Cytoskeletal and integrin-mediated mechanobiology of the alveolar epithelium

Abstract

Ventilator-associated lung injury (VALI) describes the process by which mechanical ventilation of the lungs causes systemic injury. Cyclic Mechanical Strain (CMS) of alveolar epithelial cells induces cytokine release, suggesting that mechanotransduction of force into injurious biological signaling occurs in the alveolar epithelium. The work in this thesis investigated the role of integrin and cytoskeletal signalling in CMS-induced cytokine release in these cells. Specifically, the roles of RhoA-Rho associated protein kinase (ROCK) signaling and the integrin-associated protein, CD98hc, were assessed.

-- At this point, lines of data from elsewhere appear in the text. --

(* ===== verification/Fd.v ===== *)
(** * Per-process file descriptor tables (src/src/fd.rs)

    A descriptor table is an array of 16 optional entries, each naming an
    open file. [refs t id] counts the entries of [t] that name [id]: the
    contract of this component is how each operation moves [refs] and the
    reference counts of the open-file table together. *)

From S2P Require Import Prelude File.

Definition STDIN_FILENO : Z := 0.
Definition STDOUT_FILENO : Z := 1.
Definition STDERR_FILENO : Z := 2.
Definition MAX_FDS_PER_PROCESS : Z := 16.

(** [FileDescriptor(pub usize)] *)
Definition FileDescriptor : Type := Z.

Record FdEntry : Type := mkFdEntry { open_file : OpenFileId }.

(** [FdTable { entries: [Option<FdEntry>; MAX_FDS_PER_PROCESS] }] *)
Definition FdTable : Type := list (option FdEntry).

Module FdTable.

Definition empty : FdTable := replicate (Z.to_nat MAX_FDS_PER_PROCESS) None.

(** [for entry in &mut self.entries], taking each entry. *)
Fixpoint close_all (entries : FdTable) (open_files : OpenFileTable) :
    FdTable * OpenFileTable :=
  match entries with
  | [] => ([], open_files)
  | Some entry :: rest =>
      let open_files := OpenFileTable.dec_ref open_files (open_file entry) in
      let '(rest', open_files) := close_all rest open_files in
      (None :: rest', open_files)
  | None :: rest =>
      let '(rest', open_files) := close_all rest open_files in
      (None :: rest', open_files)
  end.

Definition new_with_stdio (open_files : OpenFileTable) :
    result FileError FdTable * OpenFileTable :=
  let table := empty in
  match OpenFileTable.alloc open_files NullInput ReadOnly with
  | (Err error, open_files) => (Err error, open_files)
  | (Ok stdin, open_files) =>
    let table := vset table STDIN_FILENO (Some (mkFdEntry stdin)) in
    match OpenFileTable.alloc open_files ConsoleStdout WriteOnly with
    | (Err error, open_files) =>
        let '(_, open_files) := close_all table open_files in (Err error, open_files)
    | (Ok stdout, open_files) =>
      let table := vset table STDOUT_FILENO (Some (mkFdEntry stdout)) in
      match OpenFileTable.alloc open_files ConsoleStderr WriteOnly with
      | (Err error, open_files) =>
          let '(_, open_files) := close_all table open_files in (Err error, open_files)
      | (Ok stderr, open_files) =>
          let table := vset table STDERR_FILENO (Some (mkFdEntry stderr)) in
          (Ok table, open_files)
      end
    end
  end.

Definition allocate_lowest (entries : FdTable) (file : OpenFileId) :
    result FileError FileDescriptor * FdTable :=
  match position OpenFileTable.is_none entries with
  | None => (Err TooManyProcessFiles, entries)
  | Some index => (Ok index, vset entries index (Some (mkFdEntry file)))
  end.

Definition get (entries : FdTable) (fd : Z) : option FdEntry :=
  match vget entries fd with Some (Some e) => Some e | _ => None end.

Definition is_open (entries : FdTable) (fd : Z) : bool :=
  negb (OpenFileTable.is_none (get entries fd)).

Definition open_count (entries : FdTable) : Z :=
  countb (fun e => negb (OpenFileTable.is_none e)) entries.

Definition close (entries : FdTable) (fd : Z) (open_files : OpenFileTable) :
    result FileError unit * FdTable * OpenFileTable :=
  match vget entries fd with
  | None => (Err FileBadFd, entries, open_files)
  | Some None => (Err FileBadFd, entries, open_files)
  | Some (Some entry) =>
      (Ok tt, vset entries fd None, OpenFileTable.dec_ref open_files (open_file entry))
  end.

(** ** Lemmas *)

Definition names (id : OpenFileId) (e : option FdEntry) : bool :=
  match e with Some e => open_file e =? id | None => false end.

Definition refs (t : FdTable) (id : OpenFileId) : Z := countb (names id) t.

Definition sized (t : FdTable) : Prop := vlen t = MAX_FDS_PER_PROCESS.

Lemma empty_sized : sized empty.
Proof. reflexivity. Qed.

Lemma refs_empty id : refs empty id = 0.
Proof. unfold refs, countb, empty. rewrite zsum_replicate. cbn. lia. Qed.

Lemma refs_nonneg t id : 0 <= refs t id.
Proof. apply countb_bounds. Qed.

Lemma refs_vset t fd old new id :
  vget t fd = Some old ->
  refs (vset t fd new) id = refs t id - (if names id old then 1 else 0)
                            + (if names id new then 1 else 0).
Proof. intros H. unfold refs, countb. by rewrite (zsum_vset _ _ _ _ _ H). Qed.

Lemma names_mk id file : names id (Some (mkFdEntry file)) = (file =? id).
Proof. done. Qed.

Lemma refs_cons e t id :
  refs (Some e :: t) id = (if decide (open_file e = id) then 1 else 0) + refs t id.
Proof.
  unfold refs, countb. cbn [zsum]. change (names id (Some e)) with (open_file e =? id).
  destruct (Z.eqb_spec (open_file e) id); by case_decide.
Qed.

Lemma get_refs t fd e : get t fd = Some e -> 0 < refs t (open_file e).
Proof.
  unfold get. destruct (vget t fd) as [[e'|]|] eqn:E; [|done..]. intros [= ->].
  apply countb_pos. exists (Some e). split; [by eapply vget_elem_of|]. cbn. apply Z.eqb_refl.
Qed.

(** The open files once [n id] references to each file [id] are given back:
    a file without references left is gone, the others keep everything but
    the count. *)
Definition released (files : OpenFileTable) (n : OpenFileId -> Z) (files' : OpenFileTable) : Prop :=
  forall id, OpenFileTable.get files' id =
    match OpenFileTable.get files id with
    | Some f => if of_ref_count f <=? n id then None
                else Some (set_ref_count f (of_ref_count f - n id))
    | None => None
    end.

Lemma released_rc files n files' :
  released files n files' -> (forall id, 0 <= n id) -> OpenFileTable.positive files ->
  forall id, OpenFileTable.rc files' id = Z.max 0 (OpenFileTable.rc files id - n id).
Proof.
  intros R Hn Hp id. unfold OpenFileTable.rc. rewrite R. specialize (Hn id).
  destruct (OpenFileTable.get files id) as [f|] eqn:E; [|lia]. apply Hp in E.
  destruct (Z.leb_spec (of_ref_count f) (n id)); cbn; lia.
Qed.

(** [close_all] empties the table and gives back exactly its references. *)
Lemma close_all_spec t files :
  OpenFileTable.table_ok files ->
  let '(t', files') := close_all t files in
  t' = replicate (length t) None /\ OpenFileTable.table_ok files' /\ released files (refs t) files'.
Proof.
  revert files. induction t as [|o t IH]; intros files Hok; cbn.
  - split; [done|]. split; [done|]. intros id. change (refs [] id) with 0.
    destruct (OpenFileTable.get files id) as [f|] eqn:E; [|done]. apply (proj2 Hok) in E.
    destruct (Z.leb_spec (of_ref_count f) 0); [lia|]. destruct f. cbn. by rewrite Z.sub_0_r.
  - destruct o as [e|].
    + specialize (IH _ (OpenFileTable.dec_ref_ok _ (open_file e) Hok)).
      destruct (close_all t _) as [t' files']. destruct IH as (-> & Hok' & R).
      split; [done|]. split; [done|]. intros id. rewrite R, OpenFileTable.get_dec_ref.
      pose proof (refs_nonneg t id). rewrite refs_cons. case_decide as D.
      * subst id. destruct (OpenFileTable.get files (open_file e)) as [f|]; [|done].
        rewrite decide_True by done. destruct (Z.leb_spec (of_ref_count f) 1).
        { by rewrite (proj2 (Z.leb_le _ _)) by lia. }
        cbn [of_ref_count set_ref_count].
        destruct (Z.leb_spec (of_ref_count f - 1) (refs t (open_file e)));
          destruct (Z.leb_spec (of_ref_count f) (1 + refs t (open_file e))); try lia; [done|].
        by rewrite <- Z.sub_add_distr.
      * destruct (OpenFileTable.get files id); [|done]. by rewrite decide_False by congruence.
    + specialize (IH _ Hok). destruct (close_all t _) as [t' files'].
      destruct IH as (-> & Hok' & R). split; [done|]. split; [done|].
      intros id. rewrite R. by destruct (OpenFileTable.get files id).
Qed.

(** [allocate_lowest] takes the lowest free descriptor, and adds one
    reference; it fails exactly on a full table. *)
Lemma allocate_lowest_spec t file r t' :
  sized t -> allocate_lowest t file = (r, t') ->
  sized t' /\
  match r with
  | Ok fd => 0 <= fd < MAX_FDS_PER_PROCESS /\ get t fd = None /\
             get t' fd = Some (mkFdEntry file) /\
             (forall j, j <> fd -> get t' j = get t j) /\
             (forall j, 0 <= j < fd -> get t j <> None) /\
             (forall id, refs t' id = refs t id + if decide (id = file) then 1 else 0)
  | Err e => e = TooManyProcessFiles /\ t' = t /\
             forall j, 0 <= j < MAX_FDS_PER_PROCESS -> get t j <> None
  end.
Proof.
  intros Hs. unfold allocate_lowest. destruct (position _ t) as [i|] eqn:Hpos.
  - intros [= <- <-]. apply position_Some in Hpos as (o & Ho & Hnone & Hbefore).
    destruct o; [done|]. pose proof (vget_range _ _ _ Ho) as Hr. unfold sized in *.
    rewrite vlen_vset, Hs in *. split; [done|]. split; [done|].
    split; [unfold get; by rewrite Ho|].
    split; [unfold get; rewrite vget_vset_eq by lia; done|].
    split; [intros j Hj; unfold get; by rewrite vget_vset_ne|].
    split.
    + intros j Hj. destruct (vget_is_Some t j) as [o Hj']; [lia|].
      pose proof (Hbefore j o Hj Hj'). unfold get. rewrite Hj'. by destruct o.
    + intros id. rewrite (refs_vset _ _ _ _ _ Ho), names_mk. cbn.
      rewrite if_eqb. decide_lia.
  - intros [= <- <-]. split; [done|]. split; [done|]. split; [done|].
    intros j Hj. destruct (vget_is_Some t j) as [o Hj']; [unfold sized in Hs; lia|].
    pose proof (position_None _ _ Hpos _ _ Hj'). unfold get. rewrite Hj'. by destruct o.
Qed.

(** Closing an open descriptor frees it and drops one reference of its
    file; closing anything else is [BadFd] and changes nothing. *)
Lemma close_spec t fd files r t' files' :
  sized t -> OpenFileTable.table_ok files -> close t fd files = (r, t', files') ->
  match get t fd with
  | Some e =>
      r = Ok tt /\ sized t' /\ OpenFileTable.table_ok files' /\
      files' = OpenFileTable.dec_ref files (open_file e) /\
      get t' fd = None /\ (forall j, j <> fd -> get t' j = get t j) /\
      (forall id, refs t' id = refs t id - if decide (id = open_file e) then 1 else 0)
  | None => r = Err FileBadFd /\ t' = t /\ files' = files
  end.
Proof.
  intros Hs Hok. unfold close, get.
  destruct (vget t fd) as [[e|]|] eqn:E; intros [= <- <- <-]; [|done..].
  pose proof (vget_range _ _ _ E). unfold sized in *. rewrite vlen_vset.
  split; [done|]. split; [done|]. split; [by apply OpenFileTable.dec_ref_ok|].
  split; [done|]. split; [by rewrite vget_vset_eq|].
  split; [intros j Hj; by rewrite vget_vset_ne|].
  intros id. rewrite (refs_vset _ _ _ _ _ E). cbn. rewrite if_eqb. decide_lia.
Qed.

(** Undoing an allocation restores every slot. *)
Lemma dec_ref_undo files files' id kind access j :
  OpenFileTable.get files id = None ->
  OpenFileTable.get files' id = Some (mkOpenFile kind access 0 1) ->
  (forall j, j <> id -> OpenFileTable.get files' j = OpenFileTable.get files j) ->
  OpenFileTable.get (OpenFileTable.dec_ref files' id) j = OpenFileTable.get files j.
Proof.
  intros Hnone Hnew Hother. rewrite OpenFileTable.get_dec_ref.
  destruct (decide (j = id)) as [->|]; [by rewrite Hnew, Hnone|by apply Hother].
Qed.

Definition stdio (stdin stdout stderr : OpenFileId) : FdTable :=
  Some (mkFdEntry stdin) :: Some (mkFdEntry stdout) :: Some (mkFdEntry stderr)
  :: replicate 13 None.

Lemma refs_stdio a b c id :
  refs (stdio a b c) id =
    (if decide (id = a) then 1 else 0) + (if decide (id = b) then 1 else 0)
    + (if decide (id = c) then 1 else 0).
Proof.
  unfold refs, countb, stdio. cbn -[replicate]. rewrite zsum_replicate. cbn.
  rewrite !if_eqb. decide_lia.
Qed.

(** A new table holds the three standard files and nothing else, each
    freshly allocated; when the system table is full, what was allocated
    is given back. *)
Lemma new_with_stdio_spec files r files' :
  OpenFileTable.table_ok files -> new_with_stdio files = (r, files') ->
  OpenFileTable.table_ok files' /\
  match r with
  | Ok t =>
      sized t /\
      (forall id, OpenFileTable.rc files' id = OpenFileTable.rc files id + refs t id) /\
      exists stdin stdout stderr, t = stdio stdin stdout stderr /\
        OpenFileTable.get files' stdin = Some (mkOpenFile NullInput ReadOnly 0 1) /\
        OpenFileTable.get files' stdout = Some (mkOpenFile ConsoleStdout WriteOnly 0 1) /\
        OpenFileTable.get files' stderr = Some (mkOpenFile ConsoleStderr WriteOnly 0 1)
  | Err e => e = TooManySystemFiles /\
             forall id, OpenFileTable.get files' id = OpenFileTable.get files id
  end.
Proof.
  intros Hok. unfold new_with_stdio.
  destruct (OpenFileTable.alloc files _ _) as [[a|e] f1] eqn:E1;
    pose proof (OpenFileTable.alloc_rc _ _ _ _ _ Hok E1) as (Hok1 & H1).
  2: { intros [= <- <-]. done. }
  destruct H1 as (Hn1 & Hg1 & Ho1 & Hr1).
  destruct (OpenFileTable.alloc f1 _ _) as [[b|e] f2] eqn:E2;
    pose proof (OpenFileTable.alloc_rc _ _ _ _ _ Hok1 E2) as (Hok2 & H2).
  2: { destruct H2 as (-> & H2). cbn. intros [= <- <-].
       split; [by apply OpenFileTable.dec_ref_ok|]. split; [done|]. intros id.
       eapply dec_ref_undo; [done|by rewrite H2|]. intros j Hj. rewrite H2. by apply Ho1. }
  destruct H2 as (Hn2 & Hg2 & Ho2 & Hr2).
  assert (b <> a) by congruence.
  destruct (OpenFileTable.alloc f2 _ _) as [[c|e] f3] eqn:E3;
    pose proof (OpenFileTable.alloc_rc _ _ _ _ _ Hok2 E3) as (Hok3 & H3).
  - destruct H3 as (Hn3 & Hg3 & Ho3 & Hr3). intros [= <- <-].
    assert (c <> b) by congruence. assert (c <> a) by (intros ->; rewrite Ho2 in Hn3; congruence).
    split; [done|]. split; [reflexivity|].
    split.
    { intros id. change (vset _ _ _) with (stdio a b c). rewrite refs_stdio, Hr3, Hr2, Hr1. decide_lia. }
    exists a, b, c. split; [reflexivity|].
    rewrite (Ho3 a), (Ho3 b), (Ho2 a) by congruence. done.
  - destruct H3 as (-> & H3). cbn. intros [= <- <-].
    split; [by repeat apply OpenFileTable.dec_ref_ok|]. split; [done|]. intros id.
    rewrite !OpenFileTable.get_dec_ref, !H3.
    destruct (decide (id = b)) as [->|].
    + rewrite decide_False by congruence. rewrite Hg2. cbn. rewrite <- Hn2. by apply Ho1.
    + destruct (decide (id = a)) as [->|].
      * by rewrite Ho2, Hg1, Hn1 by congruence.
      * rewrite Ho2 by done. by apply Ho1.
Qed.

#[global] Arguments refs : simpl never.

End FdTable.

Inhibition of ROCK and non-muscle myosin II (NMII), and knockdown of CD98hc abrogated CMS-induced IL-8 release. Preliminary data obtained using FRET probes indicated that CD98hc knockdown reduced baseline RhoA activity. To investigate these pathways upon CMS-induced injury in intact human lung, and to generate translational data, we established a model of CMS using precision-cut lung slices (PCLS). CMS induced cytokine release in both murine and human PCLS and there was also an indication that cells spatially correlating with ATII proliferated in response to CMS. These data suggest a key role for the RhoA-ROCK-NMII axis in the mechanotransduction of CMS in the alveolar epithelium. CD98hc may modulate baseline RhoA expression and CMS-induced injurious signalling by affecting baseline cellular pre-stress. PCLS respond to CMS thereby enabling mechanotransduction studies in human tissue with near physiological conditions. This will potentially facilitate future translational research in VALI.